• Exercise details
A word-for-word restatement of every record is required.
■ ■ ■ ■ ■ ■ ■
(** * GestorTareas: the task manager with priorities and dependencies

    A shallow embedding of [src/segundo_parcial_eda/GestorTareas.py] and the
    properties of its scheduling core: adding tasks, the reverse dependency
    index, the executability test, completion, the priority listing and the
    JSON snapshot.

    Conventions of the embedding.
    - A Python [str] is a Rocq [string]; each [ascii] stands for the code
      point of the same number (0 to 255).
    - A Python [int] is a [Z]; the counter and list indices, which never go
      below zero, are [nat].
    - [self.completed_tasks] (a set) is a [gset string];
      [self.task_dependencies] (a dict of lists) is a [gmap string (list string)];
      [self.tasks] (the list handed to [heapq]) is a list of triples.
    - An exception is a value of [exn]; a method returns its result together
      with the object as the method left it.
    - [print] output is not modelled; what a method reports is its result. *)

From stdpp Require Import gmap strings list fin_maps sorting.
From Stdlib Require Import ZArith.
From Stdlib Require Import Ascii.

Local Open Scope Z_scope.
Local Open Scope nat_scope.

(** ** Python values and built-ins used by the program *)

Inductive exn :=
| ValueError            (* raised by [int] on a bad literal *)
| InvalidName           (* ValueError("El nombre de la tarea NO puede estar vacío") *)
| InvalidPriority       (* ValueError("La prioridad DEBE ser un número entero") *)
| UnknownDependency (invalid_dependencies : list string)
                        (* ValueError("Las siguientes dependencias no existen: " + ", ".join(...)) *)
| TypeError
| IndexError.

Inductive result (A : Type) :=
| Return (a : A)
| Raise (e : exn).
Arguments Return {A} a.
Arguments Raise {A} e.
Lemma generateQMData_retry (w : World) :
  fst (Gaussian.verifyOutputFile self (createGeometry self w)) = Ok false ->
  GaussianMol.generateQMData self w
  = match for_else (Py.range 1 (GaussianMol.self_maxAttempts self + 1))
            (GaussianMol.attempt_body (R := CCLibData (cclibData self)) self)
            (raise (attempts_exhausted self)) (cache_checked self w) with
    | (Next _, w') => (fst (Gaussian.parse self w'), w')
    | (Return r, w') => (Ok r, w')
    | (Throw e, w') => (Raise e, w')
    end.
Proof.
  intros H. unfold cache_checked.
  destruct (verifyOutputFile_spec self (createGeometry self w)) as (w1 & Hv & _).
  rewrite Hv in H |- *. simpl in H. injection H as Hb. simpl snd.
  unfold GaussianMol.generateQMData, call, GaussianMol.generateQMData_body.
  unfold bind at 1, GaussianMol.self_createGeometry.
  unfold bind at 1, invoke at 1. rewrite Hv, Hb.
  unfold bind at 1. unfold attempts_exhausted.
  destruct (for_else _ _ _ w1) as [[u|r|e] w']; try reflexivity.
  unfold bind, invoke. rewrite parse_spec. simpl fst.
  destruct (fs w' !! outputFilePath self) as [content|]; [|reflexivity].
  destruct (cclib_parse self content); reflexivity.
Qed.

End OrchestratorFacts.

(** C4. When the output file that is there after the geometry was made
    verifies, [generateQMData] writes no input file and launches no
    process: it adds log entries only, leaves all files (the input and
    output file among them) as they were, and returns what [parse] makes
    of the existing output. *)
Theorem cached_output_reused (self : Self) (w : World) :
  fst (Gaussian.verifyOutputFile self (createGeometry self w)) = Ok true ->
  fst (GaussianMol.generateQMData self w)
  = fst (Gaussian.parse self (createGeometry self w))
  /\ fs (snd (GaussianMol.generateQMData self w)) = fs (createGeometry self w)
  /\ (exists evs,
         trace (snd (GaussianMol.generateQMData self w))
         = trace (createGeometry self w) ++ evs
         /\ (forall path, ~ In (FileWrite path) evs)
         /\ (forall argv, ~ In (Popen argv) evs))
  /\ fs (snd (GaussianMol.generateQMData self w)) !! inputFilePath self
     = fs (createGeometry self w) !! inputFilePath self
  /\ fs (snd (GaussianMol.generateQMData self w)) !! outputFilePath self
     = fs (createGeometry self w) !! outputFilePath self.
Proof.
  intros H. rewrite (generateQMData_cached self w H). simpl. unfold cache_checked.
  destruct (verifyOutputFile_spec self (createGeometry self w))
    as (w1 & Hv & Hfs & evs & Ht & Hlog).
  rewrite Hv. simpl. rewrite Hfs, Ht. repeat split.
  exists (evs ++ [Logging INFO "Found a successful output file already; using that." []]).
  split; [symmetry; apply app_assoc|].
  assert (Hall : Forall (fun e => is_log e = true)
                   (evs ++ [Logging INFO
                              "Found a successful output file already; using that." []])).
  { apply Forall_app. split; [exact Hlog | repeat constructor]. }
  rewrite Forall_forall in Hall.
  split; intros x Hin; apply list_elem_of_In, Hall in Hin; discriminate Hin.
Qed.

Lemma cached_output_reused_witness :
  fst (GaussianMol.generateQMData Demo.pm3 (Demo.world_with Demo.good_output))
  = Ok (mkCCLibData (D := cclibData Demo.pm3) Demo.good_output 2)
  /\ fs (snd (GaussianMol.generateQMData Demo.pm3 (Demo.world_with Demo.good_output)))
     = fs (Demo.world_with Demo.good_output).
Proof.
  destruct (cached_output_reused Demo.pm3 (Demo.world_with Demo.good_output))
    as (Hres & Hfs & _).
  - vm_compute. reflexivity.
  - split; [rewrite Hres; vm_compute; reflexivity | exact Hfs].
Defined.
■ ■ ■ ■ ■ ■ ■
• Reply to the exercise
(** * GestorTareas: the task manager with priorities and dependencies

    A shallow embedding of [src/segundo_parcial_eda/GestorTareas.py] and the
    properties of its scheduling core: adding tasks, the reverse dependency
    index, the executability test, completion, the priority listing and the
    JSON snapshot.

    Conventions of the embedding.
    - A Python [str] is a Rocq [string]; each [ascii] stands for the code
      point of the same number (0 to 255).
    - A Python [int] is a [Z]; the counter and list indices, which never go
      below zero, are [nat].
    - [self.completed_tasks] (a set) is a [gset string];
      [self.task_dependencies] (a dict of lists) is a [gmap string (list string)];
      [self.tasks] (the list handed to [heapq]) is a list of triples.
    - An exception is a value of [exn]; a method returns its result together
      with the object as the method left it.
    - [print] output is not modelled; what a method reports is its result. *)

From stdpp Require Import gmap strings list fin_maps sorting.
From Stdlib Require Import ZArith.
From Stdlib Require Import Ascii.

Local Open Scope Z_scope.
Local Open Scope nat_scope.

(** ** Python values and built-ins used by the program *)

Inductive exn :=
| ValueError            (* raised by [int] on a bad literal *)
| InvalidName           (* ValueError("El nombre de la tarea NO puede estar vacío") *)
| InvalidPriority       (* ValueError("La prioridad DEBE ser un número entero") *)
| UnknownDependency (invalid_dependencies : list string)
                        (* ValueError("Las siguientes dependencias no existen: " + ", ".join(...)) *)
| TypeError
| IndexError.

Inductive result (A : Type) :=
| Return (a : A)
| Raise (e : exn).
Arguments Return {A} a.
Arguments Raise {A} e.
Lemma generateQMData_retry (w : World) :
  fst (Gaussian.verifyOutputFile self (createGeometry self w)) = Ok false ->
  GaussianMol.generateQMData self w
  = match for_else (Py.range 1 (GaussianMol.self_maxAttempts self + 1))
            (GaussianMol.attempt_body (R := CCLibData (cclibData self)) self)
            (raise (attempts_exhausted self)) (cache_checked self w) with
    | (Next _, w') => (fst (Gaussian.parse self w'), w')
    | (Return r, w') => (Ok r, w')
    | (Throw e, w') => (Raise e, w')
    end.
Proof.
  intros H. unfold cache_checked.
  destruct (verifyOutputFile_spec self (createGeometry self w)) as (w1 & Hv & _).
  rewrite Hv in H |- *. simpl in H. injection H as Hb. simpl snd.
  unfold GaussianMol.generateQMData, call, GaussianMol.generateQMData_body.
  unfold bind at 1, GaussianMol.self_createGeometry.
  unfold bind at 1, invoke at 1. rewrite Hv, Hb.
  unfold bind at 1. unfold attempts_exhausted.
  destruct (for_else _ _ _ w1) as [[u|r|e] w']; try reflexivity.
  unfold bind, invoke. rewrite parse_spec. simpl fst.
  destruct (fs w' !! outputFilePath self) as [content|]; [|reflexivity].
  destruct (cclib_parse self content); reflexivity.
Qed.

End OrchestratorFacts.

(** C4. When the output file that is there after the geometry was made
    verifies, [generateQMData] writes no input file and launches no
    process: it adds log entries only, leaves all files (the input and
    output file among them) as they were, and returns what [parse] makes
    of the existing output. *)
Theorem cached_output_reused (self : Self) (w : World) :
  fst (Gaussian.verifyOutputFile self (createGeometry self w)) = Ok true ->
  fst (GaussianMol.generateQMData self w)
  = fst (Gaussian.parse self (createGeometry self w))
  /\ fs (snd (GaussianMol.generateQMData self w)) = fs (createGeometry self w)
  /\ (exists evs,
         trace (snd (GaussianMol.generateQMData self w))
         = trace (createGeometry self w) ++ evs
         /\ (forall path, ~ In (FileWrite path) evs)
         /\ (forall argv, ~ In (Popen argv) evs))
  /\ fs (snd (GaussianMol.generateQMData self w)) !! inputFilePath self
     = fs (createGeometry self w) !! inputFilePath self
  /\ fs (snd (GaussianMol.generateQMData self w)) !! outputFilePath self
     = fs (createGeometry self w) !! outputFilePath self.
Proof.
  intros H. rewrite (generateQMData_cached self w H). simpl. unfold cache_checked.
  destruct (verifyOutputFile_spec self (createGeometry self w))
    as (w1 & Hv & Hfs & evs & Ht & Hlog).
  rewrite Hv. simpl. rewrite Hfs, Ht. repeat split.
  exists (evs ++ [Logging INFO "Found a successful output file already; using that." []]).
  split; [symmetry; apply app_assoc|].
  assert (Hall : Forall (fun e => is_log e = true)
                   (evs ++ [Logging INFO
                              "Found a successful output file already; using that." []])).
  { apply Forall_app. split; [exact Hlog | repeat constructor]. }
  rewrite Forall_forall in Hall.
  split; intros x Hin; apply list_elem_of_In, Hall in Hin; discriminate Hin.
Qed.

Lemma cached_output_reused_witness :
  fst (GaussianMol.generateQMData Demo.pm3 (Demo.world_with Demo.good_output))
  = Ok (mkCCLibData (D := cclibData Demo.pm3) Demo.good_output 2)
  /\ fs (snd (GaussianMol.generateQMData Demo.pm3 (Demo.world_with Demo.good_output)))
     = fs (Demo.world_with Demo.good_output).
Proof.
  destruct (cached_output_reused Demo.pm3 (Demo.world_with Demo.good_output))
    as (Hres & Hfs & _).
  - vm_compute. reflexivity.
  - split; [rewrite Hres; vm_compute; reflexivity | exact Hfs].
Defined.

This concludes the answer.